WHAT YOU ARE ASKED TO DO> The answer must consist only of the lines from the line with "Forall msg_ok msgs → ws_holds" to the line with "destruct (step_complete c", both included, exactly as they stand below.

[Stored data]
Lemma process_ws_prefix msgs fuel c v pending s :
  Forall msg_ok msgs → ws_holds c v → v ++ pending = ws_stream msgs → zlen v < Z.of_nat fuel →
  ∃ dn todo v' c', msgs = dn ++ todo ∧ v' ++ pending = ws_stream todo ∧ ws_partial v' todo ∧
    ws_holds c' v' ∧ ws_conn c' = ws_conn c ∧
    process_ws_frames emit on_request fuel c s =
      Some ('(s1, alive) <- run_msgs c dn s ;; Ret (if alive : bool then inl (c', s1) else inr s1)).
Proof.
  revert fuel c v s. induction msgs as [|m msgs IH]; intros fuel c v s Hok Hc E Hf.
  - apply app_eq_nil in E as [-> ->]. exists [], [], [], c. split_and!; try done; [by left|].
    destruct fuel as [|fuel]; [unfold zlen in Hf; cbn in Hf; lia|]. cbn [process_ws_frames]. unfold ws_frame_step.
    destruct Hc as (_ & -> & _). done.
  - apply Forall_cons_1 in Hok as [Hm Hok]. change (ws_stream (m :: msgs)) with (rfc_frame m ++ ws_stream msgs) in E.
    pose proof (rfc_frame_long m). pose proof (zlen_nonneg v). destruct fuel as [|fuel]; [lia|]. cbn [process_ws_frames].
    destruct (Z.leb_spec (zlen (rfc_frame m)) (zlen v)) as [Hle|Hgt].
    + symmetry in E. destruct (app_split _ _ _ _ E Hle) as (v1 & -> & E1). rewrite zlen_app in Hf.
      destruct (step_complete c m v1 s Hm Hc) as (c1 & Hc1 & Econn & ->).
      assert (Hd : ∃ s1 alive, (msg_effect c m s = Ret (s1, alive)) ∨ s1 = s ∧ alive = false ∧ msg_effect c m s = Trap).
      { destruct (msg_effect c m s) as [[s1 alive]|]; [exists s1, alive; by left|exists s, false; by right]. }
      destruct Hd as (s1 & alive & Hd).
      destruct (IH fuel c1 v1 s1 Hok Hc1 (eq_sym E1)) as (dn & todo & v' & c' & -> & E' & Hp & Hc' & Econn' & Hr); [unfold zlen in *; lia|].
      exists (m :: dn), todo, v', c'. split_and!; try done; [by rewrite Econn'|]. cbn [run_msgs].
      destruct Hd as [->|(-> & -> & ->)]; [|done]. cbn [xbind]. destruct alive; [|done].
      rewrite Hr. by rewrite (run_msgs_conn c1 c).
    + destruct (app_split v pending (rfc_frame m) (ws_stream msgs)) as (w & Em & Ew); [done|lia|].
      destruct (step_incomplete c m v w s Hm Em) as (c' & Hc' & Econn & ->); [|done|].
      { intros ->. rewrite app_nil_r in Em. rewrite Em in Hgt. lia. }
      exists [], (m :: msgs), v, c'. split_and!; try done. right. exists m, msgs, w. split_and!; try done.
      intros ->. rewrite app_nil_r in Em. rewrite Em in Hgt. lia.
Qed.
(** ** Any sequence of reads *)

Lemma ws_receive_holds c v bytes :
  ws_holds c v → zlen v + zlen bytes <= WS_READ_BUF_SIZE → ws_holds (ws_receive c bytes) (v ++ bytes).
Proof.
  intros (Hl & Hr & stale & Eb) Hroom. unfold ws_holds, ws_receive. cbn [wc_read_buf wc_read_len wc_with_buf].
  rewrite Hr, Eb. replace (Z.to_nat (zlen v)) with (length v) by (unfold zlen; lia).
  rewrite take_app_length, <- drop_drop, drop_app_length.
  split_and!; [|by rewrite zlen_app|by eexists; rewrite <- (assoc_L (++))].
  rewrite Eb in Hl. rewrite <- Hl in *. unfold zlen in *. rewrite !length_app, length_drop in *. lia.
Qed.

(** The kernel hands over at most [n] bytes, what there is room for and what
    has arrived; a read of no bytes is taken for the end of the stream. *)
Fixpoint ws_read_events (ns : list nat) (c : ws_client_t) (pending : list Z) (s : St) : run (ws_client_t * list Z * St + St) :=
  match ns with
  | [] => Some (Ret (inl (c, pending, s)))
  | n :: ns' =>
      match pending with
      | [] => Some (Ret (inl (c, pending, s)))
      | _ :: _ =>
          let bytes := Nat.min n (Z.to_nat (WS_READ_BUF_SIZE - wc_read_len c)) in
          if (bytes =? 0)%nat then Some (Ret (inr s))
          else
            match ws_client_read emit on_request c (take bytes pending) s with
            | Some (Ret (inl (c', s'))) => ws_read_events ns' c' (drop bytes pending) s'
            | Some (Ret (inr s')) => Some (Ret (inr s'))
            | Some Trap => Some Trap
            | None => None
            end
      end
  end.

Lemma ws_partial_room v msgs : Forall msg_ok msgs → ws_partial v msgs → zlen v < WS_READ_BUF_SIZE.
Proof.
  intros Hok [->|(m & msgs' & w & -> & E & Hw)]; [by vm_compute|].
  apply Forall_cons_1 in Hok as [Hm _]. pose proof (mo_fits m Hm) as Hf. rewrite E, zlen_app in Hf.
  destruct w; [done|]. rewrite zlen_cons in Hf. pose proof (zlen_nonneg w). lia.
Qed.

Lemma ws_partial_end v msgs : ws_partial v msgs → v = ws_stream msgs → v = [] ∧ msgs = [].
Proof.
  intros Hp E. destruct msgs as [|m msgs]; [done|]. exfalso. change (ws_stream (m :: msgs)) with (rfc_frame m ++ ws_stream msgs) in E.
  pose proof (rfc_frame_long m) as Hm. apply (f_equal zlen) in E. rewrite zlen_app in E. pose proof (zlen_nonneg (ws_stream msgs)).
  destruct Hp as [->|(m' & msgs' & w & [= -> ->] & Ef & Hw)]; [change (zlen (@nil Z)) with 0 in E; lia|].
  apply (f_equal zlen) in Ef. rewrite zlen_app in Ef. destruct w; [done|]. rewrite zlen_cons in Ef. pose proof (zlen_nonneg w). lia.
Qed.

(** The reads [ns] deliver a stream of frames, of which [v] has arrived. *)
Definition frames_served (ns : list nat) : Prop :=
  ∀ todo c v pending s,
    Forall msg_ok todo → wc_ws_upgraded c = true → ws_holds c v → v ++ pending = ws_stream todo → ws_partial v todo →
    (length pending <= length ns)%nat →
    ∃ c', ws_holds c' [] ∧ ws_conn c' = ws_conn c ∧
      ws_read_events ns c pending s =
        Some ('(s1, alive) <- run_msgs c todo s ;; Ret (if alive : bool then inl (c', [], s1) else inr s1)).

(** The parser runs on what has arrived, the reads [ns] bring the rest. *)
Lemma frames_served_next ns todo c v pending s :
  frames_served ns → Forall msg_ok todo → wc_ws_upgraded c = true → ws_holds c v → v ++ pending = ws_stream todo →
  (length pending <= length ns)%nat →
  ∃ c', ws_holds c' [] ∧ ws_conn c' = ws_conn c ∧
    match process_ws_frames emit on_request (S (Z.to_nat (wc_read_len c))) c s with
    | Some (Ret (inl (c', s'))) => ws_read_events ns c' pending s'
    | Some (Ret (inr s')) => Some (Ret (inr s'))
    | Some Trap => Some Trap
    | None => None
    end = Some ('(s1, alive) <- run_msgs c todo s ;; Ret (if alive : bool then inl (c', [], s1) else inr s1)).
Proof.
  intros IH Hok Hup Hc E Hl.
  destruct (process_ws_prefix todo (S (Z.to_nat (wc_read_len c))) c v pending s Hok Hc E)
    as (dn & todo' & v' & c' & -> & E' & Hp' & Hc' & Econn & ->).
  { destruct Hc as (_ & -> & _). pose proof (zlen_nonneg v). lia. }
  apply Forall_app in Hok as [_ Hok]. rewrite run_msgs_app.
  assert (Hup' : wc_ws_upgraded c' = true) by (injection Econn; congruence).
  specialize (IH todo' c' v' pending). destruct (run_msgs c dn s) as [[s1 []]|]; cbn [xbind].
  - destruct (IH s1 Hok Hup' Hc' E' Hp' Hl) as (c2 & Hc2 & Ec2 & ->).
    exists c2. split_and!; [done|congruence|]. by rewrite (run_msgs_conn c' c).
  - destruct (IH s1 Hok Hup' Hc' E' Hp' Hl) as (c2 & Hc2 & Ec2 & _). exists c2. by split_and!; [|congruence|].
  - destruct (IH s Hok Hup' Hc' E' Hp' Hl) as (c2 & Hc2 & Ec2 & _). exists c2. by split_and!; [|congruence|].
Qed.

SOLVED PROBLEM>
  Forall msg_ok msgs → ws_holds c v → v ++ pending = ws_stream msgs → zlen v < Z.of_nat fuel →
  ∃ dn todo v' c', msgs = dn ++ todo ∧ v' ++ pending = ws_stream todo ∧ ws_partial v' todo ∧
    ws_holds c' v' ∧ ws_conn c' = ws_conn c ∧
    process_ws_frames emit on_request fuel c s =
      Some ('(s1, alive) <- run_msgs c dn s ;; Ret (if alive : bool then inl (c', s1) else inr s1)).
Proof.
  revert fuel c v s. induction msgs as [|m msgs IH]; intros fuel c v s Hok Hc E Hf.
  - apply app_eq_nil in E as [-> ->]. exists [], [], [], c. split_and!; try done; [by left|].
    destruct fuel as [|fuel]; [unfold zlen in Hf; cbn in Hf; lia|]. cbn [process_ws_frames]. unfold ws_frame_step.
    destruct Hc as (_ & -> & _). done.
  - apply Forall_cons_1 in Hok as [Hm Hok]. change (ws_stream (m :: msgs)) with (rfc_frame m ++ ws_stream msgs) in E.
    pose proof (rfc_frame_long m). pose proof (zlen_nonneg v). destruct fuel as [|fuel]; [lia|]. cbn [process_ws_frames].
    destruct (Z.leb_spec (zlen (rfc_frame m)) (zlen v)) as [Hle|Hgt].
    + symmetry in E. destruct (app_split _ _ _ _ E Hle) as (v1 & -> & E1). rewrite zlen_app in Hf.
      destruct (step_complete c m v1 s Hm Hc) as (c1 & Hc1 & Econn & ->).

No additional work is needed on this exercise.